Nos seus vinte e três anos, a agora rainha via-se desprovida de qualquer afecto pelo seu corpo,isolando-se numa redoma de gelo, sem qualquer orgulho pelos seus atríbutos físicos e sem qualquer confidente que lhe pudesse amenizar o desassossego da sua alma. Invariávelmente, dia após dia, desde que tinha ascendido ao trono, a rainha definhava na sua elegância e charme, permitindo que a sua mente abrisse portas para a obscura demência que o isolamento da torre lhe permitia.
Durante os primeiros tempos, isolada na sua parte do palácio, Latvéria desejava a morte em serenos sussurros, tentou inclusivamente formular pedidos suplicantes às amas que lhe fizessem chegar alguma espécie de veneno, mas nessas horas a voz desaparecia, com receio do que Leopoldo II pudesse fazer à sua família e a reputação que tal acto traria, manchando o clã Dabrun.
Pouco a pouco, assim muito gradualmente a rainha tornou-se prisioneira dos seus medos e dos seus traumas. Os dias eram sempre iguais, as ausências de rotinas cada vez mais evidentes até que deixou de sair do seu quarto, remetendo-se ao leito da cama, como quem aguarda a morte.
Gradualmente viu-se alvo de estudo dos doutorados, feiticeiros ou auto-proclamados mágicos, mas nenhum deles poderia curar o que não tem cura.

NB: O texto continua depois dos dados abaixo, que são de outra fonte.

(* ===== verification/GuardianMinute.v ===== *)
(** * Durable minute repairs (internal/guardian/durable_minute_audit.go, minute_day_audit.go)

    Every minute range is registered as a task of the store before it is
    fetched, and finished with an outcome afterwards; the queue itself is
    modelled in MinuteAudit.v.  A clock reading is a whole number of
    milliseconds, so [now.Add(-d).UnixMilli()] is a division by a million. *)

From S2P Require Export GuardianTargets.

Local Open Scope string_scope.
Local Open Scope Z_scope.
Local Open Scope list_scope.
Local Open Scope prog_scope.

Definition minuteTaskLease_ms : Z := 600000.

(** [g.now().Add(-d).UnixMilli()]. *)
Definition before_ms (nowMS d : Z) : Z := (nowMS * 1000000 - d) / 1000000.


(** [errors.Join] of two errors that may be nil. *)
Definition errors_Join (e1 e2 : option go_error) : option go_error :=
  match e1, e2 with
  | Some e1, Some e2 => Some (Joined e1 e2)
  | Some e, None | None, Some e => Some e
  | None, None => None
  end.

(** In nanoseconds. *)
Definition minuteRetryDelay (attempts : Z) : Z :=
  let attempts := if attempts <? 0 then 0 else attempts in
  let attempts := if 5 <? attempts then 5 else attempts in
  let delay := i64 (30 * Second * Z.shiftl 1 attempts) in
  if 15 * Minute <? delay then 15 * Minute else delay.
(** [confirm]: the ratio and factor the exchange confirms, and whether it can
    adjust the symbol forward. *)
Definition confirm (fetcher : Fetcher) (previous current : Bar) (candidateFactor : float64) (st : Detector)
    : cprog (result go_error (float64 * float64 * bool) * Detector) :=
  let windowMS := Z.quot w.(Worker.cfg).(Config.ConfirmationWindow) 1000000 in
  raw <- trigger (FetchKlines fetcher
           (KlineRequest.mk current.(Bar.Symbol) "1m" (i64 (previous.(Bar.StartMS) - windowMS))
              (i64 (current.(Bar.StartMS) + windowMS)) 20 KlineAdjustmentRaw 0)) ;;
  match raw with
  | Err e => Ret (Err e, st)
  | Ok raw =>
      match findConfirmedFactor (sort_by Bar.StartMS raw) current.(Bar.StartMS) candidateFactor with
      | None => Ret (Err (Errorf "official raw 1m did not confirm ratio near %.8f"), st)
      | Some (ratio, factor) =>
          if bool_decide (normalizeExchange fetcher.(Fetcher.Name) = "binance") then
            '(supported, st) <- binanceForwardSupported fetcher current.(Bar.Symbol) st ;;
            Ret (match supported with Ok b => Ok (ratio, factor, b) | Err e => Err e end, st)
          else
            forward <- trigger (FetchKlines fetcher
                         (KlineRequest.mk current.(Bar.Symbol) "1m" (i64 (previous.(Bar.StartMS) - MinuteMS))
                            current.(Bar.StartMS) 4 KlineAdjustmentForward 0)) ;;
            Ret (match forward with
                 | Ok _ => Ok (ratio, factor, true)
                 | Err e => if errors_Is e ErrUnsupportedKlineAdjustment then Ok (ratio, factor, false) else Err e
                 end, st)
      end
  end.

(** [handleFinalBar] without the first lines: a candle one minute after the last
    one of its symbol whose open jumps against the last close. *)
Definition suspicious (before : option Bar) (bar : Bar) : option (Bar * float64 * float64) :=
  match before with
  | None => None
  | Some previous =>
      if negb (i64 (previous.(Bar.StartMS) + MinuteMS) =? bar.(Bar.StartMS))
         || f64_leb previous.(Bar.ClosePrice) f64_zero || f64_leb bar.(Bar.OpenPrice) f64_zero then None
      else
        let observedRatio := f64_div bar.(Bar.OpenPrice) previous.(Bar.ClosePrice) in
        match SnapFactor observedRatio with
        | Some factor => Some (previous, observedRatio, factor)
        | None => None
        end
  end.

(** [job] once confirmed: the confirmed ratio and factor, pending. *)
Definition confirmed_job (ratio factor : float64) (job : CorporateActionJob) : CorporateActionJob :=
  new_job job.(CorporateActionJob.Exchange) job.(CorporateActionJob.Symbol) job.(CorporateActionJob.MarketType)
    job.(CorporateActionJob.EffectiveMS) ratio factor "ws_1m_ratio+rest_confirm" statusPending
    job.(CorporateActionJob.CreatedAtMS) job.(CorporateActionJob.UpdatedAtMS).
Lemma after_failure_run job reports e tr job' :
  runs (after_failure w job reports e) tr job' →
  updates tr = [] ∧ job_key job' = job_key job ∧
  job'.(CorporateActionJob.Attempts) = job.(CorporateActionJob.Attempts) ∧
  job'.(CorporateActionJob.LastError) = error_text e ∧
  ((job'.(CorporateActionJob.Status) = "failed" ∧ cfg.(Config.MaxAttempts) <= job.(CorporateActionJob.Attempts)) ∨
   (job'.(CorporateActionJob.Status) = "retry" ∧ job.(CorporateActionJob.Attempts) < cfg.(Config.MaxAttempts) ∧
    ∃ now, Call Now now ∈ tr ∧
      job'.(CorporateActionJob.NextRetryMS)
        = i64 (now + Z.quot (retryDelay w job.(CorporateActionJob.Attempts)) 1000000))).
Proof.
  unfold after_failure. cbv zeta.
  match goal with |- context [if ?b then _ else _] => destruct b eqn:E end; intros H; zbool.
  - apply runs_bind in H as (tr1 & u & tr2 & -> & Hn & H). apply runs_notify in Hn. apply runs_Ret in H as [-> ->].
    rewrite updates_app, Hn. auto 10.
  - apply runs_bind in H as (tr1 & now & tr2 & -> & H1 & H). apply runs_trigger in H1 as ->.
    apply runs_bind in H as (tr3 & u & tr4 & -> & Hn & H). apply runs_notify in Hn. apply runs_Ret in H as [-> ->].
    rewrite !updates_app, Hn. split_and!; try done. right. split_and!; [done|done|]. exists now. split; [in_trace|done].
Qed.

Lemma backfilled_within job tr pre post : backfilled job tr → backfilled job (pre ++ tr ++ post).
Proof.
  intros (frames & fetcher & factors & now & Hv & Hf & Hl & Hn & Hr & Hc). exists frames, fetcher, factors, now.
  split_and!; [done|done|set_solver|set_solver| |intros Hw; specialize (Hc Hw); set_solver].
  eapply Forall_impl; [exact Hr|]. intros f Hff. by apply rebuilt_app_l, rebuilt_app_r.
Qed.

(** What the loop over the timeframes uses of a job does not change when it
    starts. *)
Lemma backfilled_started job tr : backfilled (started job) tr → backfilled job tr.
Proof. by destruct job. Qed.

Lemma job_key_started job : job_key (started job) = job_key job.
Proof. by destruct job. Qed.

Lemma processJob_spec job tr r :
  0 < cfg.(Config.BatchSize) → runs (processJob w job) tr r →
  (∃ e, tr = [Call (UpdateCorporateActionJob (started job)) (Some e)] ∧ r = Some e) ∨
  ∃ rest job', tr = Call (UpdateCorporateActionJob (started job)) None :: rest ∧ updates rest = [job'] ∧
    next_attempt job job' ∧ job_outcome job rest job' r.
Proof.
  intros Hsize H. unfold processJob in H. cbv zeta in H.
  apply runs_bind in H as (tr1 & err & tr2 & -> & H1 & H). apply runs_trigger in H1 as ->.
  destruct err as [e|]; [left; apply runs_Ret in H as [-> ->]; eauto|]. right.
  apply runs_bind in H as (tr3 & u & tr4 & -> & Hn & H). apply runs_notify in Hn.
  apply runs_bind in H as (tr5 & [[reports total] err] & tr6 & -> & Hb & H).
  pose proof (backfill_quiet _ _ _ Hb) as Hq. exists (tr3 ++ tr5 ++ tr6). destruct err as [e|].
  - apply runs_bind in H as (tr7 & job' & tr8 & -> & Ha & H).
    apply after_failure_run in Ha as (Hu & Hk & Hat & He & Hcase).
    apply runs_bind in H as (tr9 & u' & tr10 & -> & H1 & H). apply runs_trigger in H1 as ->.
    apply runs_Ret in H as [-> ->]. exists job'.
    assert (Hnext : next_attempt job job') by (split; [by rewrite Hk, job_key_started|by rewrite Hat; destruct job]).
    split; [done|]. split; [by rewrite !updates_app, Hn, Hq, Hu|]. split; [done|]. rewrite <- Hat in Hcase.
    assert (Hf : rebuild_failed job (tr3 ++ tr5 ++ tr7 ++ [Call (UpdateCorporateActionJob job') u'] ++ []) e)
      by (exists tr5, reports, total; auto).
    destruct Hcase as [[Hs Hm]|(Hs & Hm & now & Hin & Hr)]; [by apply outcome_failed|].
    eapply (outcome_retry _ _ _ _ now); try done. set_solver.
  - apply backfill_run in Hb as [Hback Hc]; [|done].
    apply runs_bind in H as (tr7 & now & tr8 & -> & H1 & H). apply runs_trigger in H1 as ->. cbv zeta in H.
    apply runs_bind in H as (tr9 & err & tr10 & -> & H1 & H). apply runs_trigger in H1 as ->.
    set (job' := completed_attempt _ _ _ _ _) in *. exists job'.
    assert (updates tr10 = [] ∧ r = err) as [Hrest ->].
    { destruct err; [by apply runs_Ret in H as [-> ->]|]. apply runs_bind in H as (tr11 & u' & tr12 & -> & Hn' & H).
      apply runs_notify in Hn'. apply runs_Ret in H as [-> ->]. by rewrite updates_app, Hn'. }
    split; [done|]. split; [by rewrite !updates_app, Hn, Hq, Hrest|]. split; [by destruct job|].
    apply outcome_completed; [done| | |].
    + unfold job'. simpl. by apply clean_passed.
    + apply backfilled_started. by apply backfilled_within.
    + set_solver.
Qed.
End worker.

(** What the store lists: a job that is over is never due again, one that waits
    is due from its time on. *)
Lemma due_after job :
  job.(CorporateActionJob.Status) = "completed" ∨ job.(CorporateActionJob.Status) = "failed" →
  ∀ now, due_job now job = None.
Proof.
  intros Hs now. unfold due_job, stale_running. destruct Hs as [-> | ->]; reflexivity.
Qed.

Lemma due_retry job :
  job.(CorporateActionJob.Status) = "retry" → ∀ now,
  due_job now job = if (0 <? job.(CorporateActionJob.NextRetryMS)) && (now <? job.(CorporateActionJob.NextRetryMS))
                    then None else Some job.
Proof. intros Hs now. unfold due_job, stale_running. rewrite Hs. simpl. by case_bool. Qed.

Lemma outcome_due w job tr job' r :
  job_outcome w job tr job' r → ∀ now,
  due_job now job' =
    if bool_decide (job'.(CorporateActionJob.Status) = "retry")
       && negb ((0 <? job'.(CorporateActionJob.NextRetryMS)) && (now <? job'.(CorporateActionJob.NextRetryMS)))
    then Some job' else None.
Proof.
  intros H now. destruct H as [r Hs _ _ _|e Hs _ _ _|e now' Hs _ _ _ _ _].
  - rewrite Hs. by apply due_after; left.
  - rewrite Hs. by apply due_after; right.
  - rewrite Hs, due_retry by done. simpl. by case_bool.
Qed.

(** C7: an attempt of a corporate action job first writes the job as running.
    When the store refuses that, the attempt ends there with that error and does
    nothing else.  Otherwise it writes the job exactly once more, with the attempt
    counted, and ends in one of three ways: completed, verified as passed, and
    only if every configured timeframe was fetched, its stored candles deleted,
    all fetched candles written and read back within the tolerance, and the
    result is that of this last write; or, when the rebuild of the timeframes
    returned an error, which is then recorded and returned, failed, only when the
    attempts are used up, or to be retried after the backoff.  A job that is over
    is never listed as due again, and one to be retried is listed exactly from
    its retry time on. *)
Theorem processJob_outcome w job tr r :
  0 < w.(Worker.cfg).(Config.BatchSize) → runs (processJob w job) tr r →
  (∃ e, tr = [Call (UpdateCorporateActionJob (started job)) (Some e)] ∧ r = Some e) ∨
  ∃ rest job', tr = Call (UpdateCorporateActionJob (started job)) None :: rest ∧ updates rest = [job'] ∧
    next_attempt job job' ∧ job_outcome w job rest job' r ∧
    ∀ now, due_job now job' =
      if bool_decide (job'.(CorporateActionJob.Status) = "retry")
         && negb ((0 <? job'.(CorporateActionJob.NextRetryMS)) && (now <? job'.(CorporateActionJob.NextRetryMS)))
      then Some job' else None.
Proof.
  intros Hsize H. destruct (processJob_spec w job tr r Hsize H) as [?|(rest & job' & Ht & Hu & Hn & Ho)]; [by left|right].
  exists rest, job'. split; [done|]. split; [done|]. split; [done|]. split; [done|]. by eapply outcome_due.
Qed.
(** Every candle fetched is in the store as it was written, the rest of the replaced
    range is empty, and all other rows are as before. *)
Lemma backfill_frame_exec now fetch a options symbol tf total first rest st :
  let request := request_at now options symbol tf in
  let bars := first :: rest in
  options.(runOptions.dryRun) = false → options.(runOptions.replaceExisting) = true →
  is_ok (ValidateForExchange (adapter_name a) (frame_name tf)) = true →
  fetch request = Ok bars → series_of first.(Bar.Exchange) first.(Bar.Symbol) tf bars →
  (∀ b, b ∈ bars → in_backfill_request request b = true) → last_start bars <= EndMS (last_start bars) tf → bars_wf st →
  ∃ tr st',
    exec (backfill_memory now fetch) (backfill_frame a (Direct a) None options symbol (total, []) tf) st
      = Some (tr, Ok (total + Z.of_nat (length bars), []), st') ∧ bars_wf st' ∧
    let '(lo, hi) := replaced_range options request tf bars in
    (∀ k start, rows st'.(BarStore.bars) k !! start =
      if bool_decide (k = series_key first.(Bar.Exchange) first.(Bar.Symbol) (frame_name tf)) && in_range lo hi start
      then bar_of (derived_bars st tf bars) start else rows st.(BarStore.bars) k !! start).
Proof.
  intros request bars Hdry Hrep Hv Hf Hseries Hin Hl Hst. unfold backfill_frame.
  pose proof (so_sorted _ _ _ _ Hseries) as Hs. rewrite exec_bind.
  destruct (frame_request_exec now fetch options symbol tf st) as (tr1 & ->). fold request. rewrite exec_bind.
  destruct (fetch_frame_exec now fetch options a request symbol tf bars st Hv Hf) as (tr2 & ->). rewrite exec_bind.
  destruct (derived_exec now fetch tf bars st ltac:(done) Hseries Hst) as (tr3 & ->). rewrite exec_bind.
  pose proof (derived_core st tf bars) as Hc.
  destruct (derived_bars st tf bars) as [|first' rest']; [done|]. set (bars' := first' :: rest') in *.
  pose proof (core_series _ _ Hc _ _ _ Hseries) as Hseries'. pose proof (so_sorted _ _ _ _ Hseries') as Hs'.
  assert (core first' = core first) as Hc1 by (by apply core_cons in Hc as [? _]).
  assert (first'.(Bar.Exchange) = first.(Bar.Exchange) ∧ first'.(Bar.Symbol) = first.(Bar.Symbol)) as [He Hy]
    by (unfold core in Hc1; split; congruence).
  destruct (so_each _ _ _ _ Hseries' first' ltac:(by left)) as (_ & Ht & _).
  destruct (delete_exec now fetch options Hdry request tf first' rest' total st Hrep Ht) as (tr4 & Hd). fold bars' in Hd. rewrite Hd.
  rewrite (core_range options request tf bars bars' Hc Hs Hs'), He, Hy.
  assert (Hr : ∀ b, b ∈ bars' → let '(lo, hi) := replaced_range options request tf bars in in_range lo hi b.(Bar.StartMS) = true).
  { intros b' Hb. destruct (core_in _ _ Hc b' Hb) as (b & Hb0 & Hcb).
    assert (b'.(Bar.StartMS) = b.(Bar.StartMS)) as -> by (unfold core in Hcb; congruence).
    apply (replaced_in_range options request tf bars b); try done. apply request_end. }
  destruct (replaced_range options request tf bars) as [lo hi].
  destruct (write_exec now fetch options Hdry total bars' (cleared first.(Bar.Exchange) first.(Bar.Symbol) tf lo hi st)) as (tr5 & ->).
  rewrite (core_length bars bars' Hc). eexists _, _. split; [reflexivity|].
  split; [exact (restored_wf _ _ tf lo hi bars' st Hseries' Hst)|]. intros k start.
  destruct (decide (k = series_key first.(Bar.Exchange) first.(Bar.Symbol) (frame_name tf))) as [->|Hk].
  - rewrite bool_decide_eq_true_2 by done. cbn [andb]. exact (restored_row _ _ tf lo hi bars' st Hseries' Hst Hr start).
  - rewrite bool_decide_eq_false_2 by done. cbn [andb].
    exact (f_equal (lookup start) (restored_other _ _ tf lo hi bars' st Hseries' k Hk)).
Qed.
Lemma disk_aside now usage s tr s' : runs (evaluateDisk Local_ cfg now usage s) tr s' → aside tr s s'.
Proof.
  intros Hr. unfold evaluateDisk in Hr. destruct (disk_change _ _) as [[[title template] level]|] eqn:Ed.
  2: by apply runs_Ret in Hr as [-> ->].
  apply runs_bind in Hr as (tr1 & x & tr2 & -> & Hs & [-> ->]%runs_Ret). rewrite app_nil_r.
  apply send_aside in Hs as [H1 H2]; [by split_and!|..].
  all: intros ->; unfold disk_change in Ed; repeat case_match; done.
Qed.
Definition news (before after : bool) : list bool := if eqb before after then [] else [after].

Lemma send_card title template body tr x :
  cfg.(config.DryRun) = false → runs (send cfg title template body) tr x →
  ∃ y, tr = [Call (Send (Card.mk title template body)) y].
Proof.
  intros Hdry Hr. unfold send in Hr. rewrite Hdry in Hr.
  apply runs_bind in Hr as (tr1 & y & tr2 & -> & ->%runs_trigger & [-> _]%runs_Ret). by exists y.
Qed.

Lemma service_down_cons x answers :
  service_down (x :: answers) =
  match head answers with Some y => if eqb x y then negb x else service_down answers | None => false end.
Proof. by destruct answers. Qed.

Lemma service_step now ready err s tr s' answers :
  cfg.(config.DryRun) = false → follows answers s → runs (evaluateService now ready err s) tr s' →
  readiness tr = [] ∧ follows (bool_decide (err = None) :: answers) s' ∧
  service_cards tr = news s.(state.ServiceAlert) s'.(state.ServiceAlert).
Proof.
  intros Hdry (Ha & Hf & Hh) Hr. unfold Watchdog.evaluateService in Hr.
  destruct s as [f h a ls rt ra lc rs dl]. cbn [state.ServiceAlert state.ConsecutiveFailures state.HealthyChecks] in *.
  unfold follows. rewrite service_down_cons. destruct err as [e|].
  - rewrite bool_decide_false by done. destruct a; simpl negb in Hr; rewrite ?andb_true_r, ?andb_false_r in Hr.
    + apply runs_Ret in Hr as [-> ->]. destruct answers as [|[] answers]; [done|..]; cbn [head eqb negb]; by split_and!.
    + rewrite (Hf eq_refl) in Hr. destruct answers as [|[] answers]; cbn [head] in Hr.
      1,2: apply runs_Ret in Hr as [-> ->]; by split_and!.
      apply runs_bind in Hr as (tr1 & y & tr2 & -> & (z & ->)%send_card & [-> ->]%runs_Ret); [|done]. by split_and!.
  - rewrite bool_decide_true by done. destruct a; simpl negb in Hr; cbv iota in Hr.
    + rewrite (Hh eq_refl) in Hr. destruct answers as [|[] answers]; [done|..]; cbn [head] in Hr.
      * apply runs_bind in Hr as (tr1 & y & tr2 & -> & (z & ->)%send_card & [-> ->]%runs_Ret); [|done]. by split_and!.
      * apply runs_Ret in Hr as [-> ->]. cbn [head eqb negb]. by split_and!.
    + apply runs_Ret in Hr as [-> ->]. destruct answers as [|[] answers]; cbn [head eqb negb]; by split_and!.
Qed.
(** What is around the handler of a route adds the headers and the observation. *)
Lemma Handler_runs monitor r tr resp :
  r.(Request.Method) ≠ "OPTIONS" → runs (Handler monitor r) tr resp →
  ∃ h tr0 resp0 before after, runs (mux monitor r h) tr0 resp0 ∧ tr = before ++ tr0 ++ after ∧
    klines_answers before = [] ∧ klines_answers after = [] ∧
    resp.(Response.Status) = resp0.(Response.Status) ∧ resp.(Response.Body) = resp0.(Response.Body) ∧
    (monitor = true → ∃ c, last tr = Some c ∧ reported r resp c).
Proof.
  intros Hm Hr. unfold Handler in Hr.
  assert (Hinner : ∀ tr1 resp1, runs (gzipResponses (cors (mux monitor r) r) r ∅) tr1 resp1 →
    ∃ h resp0, runs (mux monitor r h) tr1 resp0 ∧ resp1.(Response.Status) = resp0.(Response.Status) ∧
      resp1.(Response.Body) = resp0.(Response.Body)).
  { intros tr1 resp1 H1. unfold gzipResponses, cors in H1. rewrite (bool_decide_false _ Hm) in H1.
    destruct (_ || _); [by eauto|].
    apply runs_bind in H1 as (tr2 & resp2 & tr3 & -> & H2 & [-> ->]%runs_Ret). rewrite app_nil_r.
    destruct (gzip_keeps resp2). eauto. }
  destruct monitor.
  - unfold observeHTTP in Hr. apply runs_bind in Hr as (tr1 & started & tr2 & -> & ->%runs_trigger & Hr).
    apply runs_bind in Hr as (tr3 & resp1 & tr4 & -> & (h & resp0 & H0 & Hs & Hb)%Hinner & Hr).
    apply runs_bind in Hr as (tr5 & ended & tr6 & -> & ->%runs_trigger & Hr).
    apply runs_bind in Hr as (tr7 & now & tr8 & -> & ->%runs_trigger & Hr).
    apply runs_bind in Hr as (tr9 & [] & tr10 & -> & ->%runs_trigger & [-> ->]%runs_Ret).
    eexists h, tr3, resp0, [Call Now started], _. split; [done|]. split; [cbn [app]; reflexivity|].
    split_and!; try done. intros _. eexists. split.
    + rewrite app_assoc, last_app. reflexivity.
    + by exists (Sub ended started), now.
  - apply Hinner in Hr as (h & resp0 & H0 & Hs & Hb). exists h, tr, resp0, [], []. by rewrite app_nil_r.
Qed.
(** * Referral polling worker: a shallow embedding of [services/bot.ts],
    [services/email.ts], [services/sms.ts] and the two Mongoose models.

    The worker logs into a portal, reads and stores the rows of the portal's
    referral list on the way, POSTs to the referral API, keeps the referrals
    whose [requestOn] is later than the module-level watermark
    [lastCheckTime], stores the ones it has not stored before, notifies by
    e-mail and SMS and finally moves the watermark.

    Modelling choices.
    - Module-level variables ([browser], [page], [lastCheckTime]) and the two
      collections live in one [World] record that every function threads.
    - An [async] function is a computation [M A]: it takes a world and returns
      either a value or a thrown error, together with the world as the function
      left it (an error does not undo assignments that were already made).
    - Everything outside the code is a field of the [Env] record, one record
      per polling cycle: [process.env], whether the browser launches, whether
      the steps on the portal's pages go through, the rows its referral list
      shows, the cookie jar, what the API answers, what the clock reads,
      whether a transport call succeeds.
    - Calls that leave the process are recorded, in order, in [trace];
      [console.error] and [console.warn] lines are recorded in [console].
      Screenshots and [console.log] lines are not.
    - The two collections are lists in insertion order; the store itself is
      taken to be available (its calls do not fail for reasons of their own).
    - A [Date] is its time value, an integer number of milliseconds.
    - Polling cycles run one after the other. *)

From Stdlib Require Import List String Ascii ZArith Bool Arith Lia.
Import ListNotations.
Local Open Scope string_scope.
Local Open Scope list_scope.

(* ===================================================================== *)
(** * JavaScript string operations used by the sources *)
(* ===================================================================== *)

Module Js.

Definition comma : ascii := ","%char.
Definition semicolon : ascii := ";"%char.

(** [s.split(",")]: the pieces between commas; never an empty array. *)
Fixpoint split (sep : ascii) (s : string) : list string :=
  match s with
  | EmptyString => [ EmptyString ]
  | String c rest =>
      if Ascii.eqb c sep then EmptyString :: split sep rest
      else match split sep rest with
           | piece :: pieces => String c piece :: pieces
           | [] => [ String c EmptyString ]
           end
  end.

(** White space of the ASCII range: TAB, LF, VT, FF, CR and SPACE. *)
Definition isSpace (c : ascii) : bool :=
  let n := nat_of_ascii c in
  ((9 <=? n)%nat && (n <=? 13)%nat) || (n =? 32)%nat.

Fixpoint trimStart (s : string) : string :=
  match s with
  | EmptyString => EmptyString
  | String c rest => if isSpace c then trimStart rest else s
  end.

Fixpoint trimEnd (s : string) : string :=
  match s with
  | EmptyString => EmptyString
  | String c rest =>
      match trimEnd rest with
      | EmptyString => if isSpace c then EmptyString else String c EmptyString
      | kept => String c kept
      end
  end.

(** [s.trim()] *)
Definition trim (s : string) : string := trimEnd (trimStart s).

(** [arr.join(sep)] *)
Definition join (sep : string) (l : list string) : string := String.concat sep l.

(** [!v] for a value that is a string or [undefined]. *)
Definition falsy (v : option string) : bool :=
  match v with
  | None => true
  | Some s => String.eqb s EmptyString
  end.

(** [a || b] for [a] a string or [undefined] and [b] a string. *)
Definition orElse (v : option string) (d : string) : string :=
  match v with
  | None => d
  | Some s => if String.eqb s EmptyString then d else s
  end.

(** The longest prefix of [s] without [;]: what [[^;]+] consumes. *)
Fixpoint untilSemicolon (s : string) : string :=
  match s with
  | EmptyString => EmptyString
  | String c rest =>
      if Ascii.eqb c semicolon then EmptyString else String c (untilSemicolon rest)
  end.

Fixpoint dropPrefix (n : nat) (s : string) : string :=
  match n, s with
  | O, _ => s
  | S k, String _ rest => dropPrefix k rest
  | S _, EmptyString => EmptyString
  end.

Definition xsrfName : string := "XSRF-TOKEN=".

Latvéria era um pássaro que tinha sido aprisionado na flor da vida e agora...Agora já não queria mais voar.
Não ciente da sua autocomiseração a rainha deixava-se embalar em longas horas de ócio, indiferente à contagem das horas e dos dias. Se chovia, se fazia frio ou se caía neve, era para ela absolutamente igual. Entregara-se ao leito da mesma forma que se entregara a Leopoldo II e habituara-se a essa condição servil de se resignar à sua sorte, aos caprichos de outros.
Evitando calcar as bordas do seu vestido amarelo gasto pelas horas deitada sobre ele, Latvéria recolheu de novo ao seu quarto, deixando as aias do lado de fora. Não sabia porque se submetia à humilhação de ver as candidatas, ciente de que isso só acarretava pena e piedade pela sua pessoa, perante as suas aias, mas no fundo algo lhe dizia que um dia tudo acabaria e ela poderia voltar a ser livre e dona de si.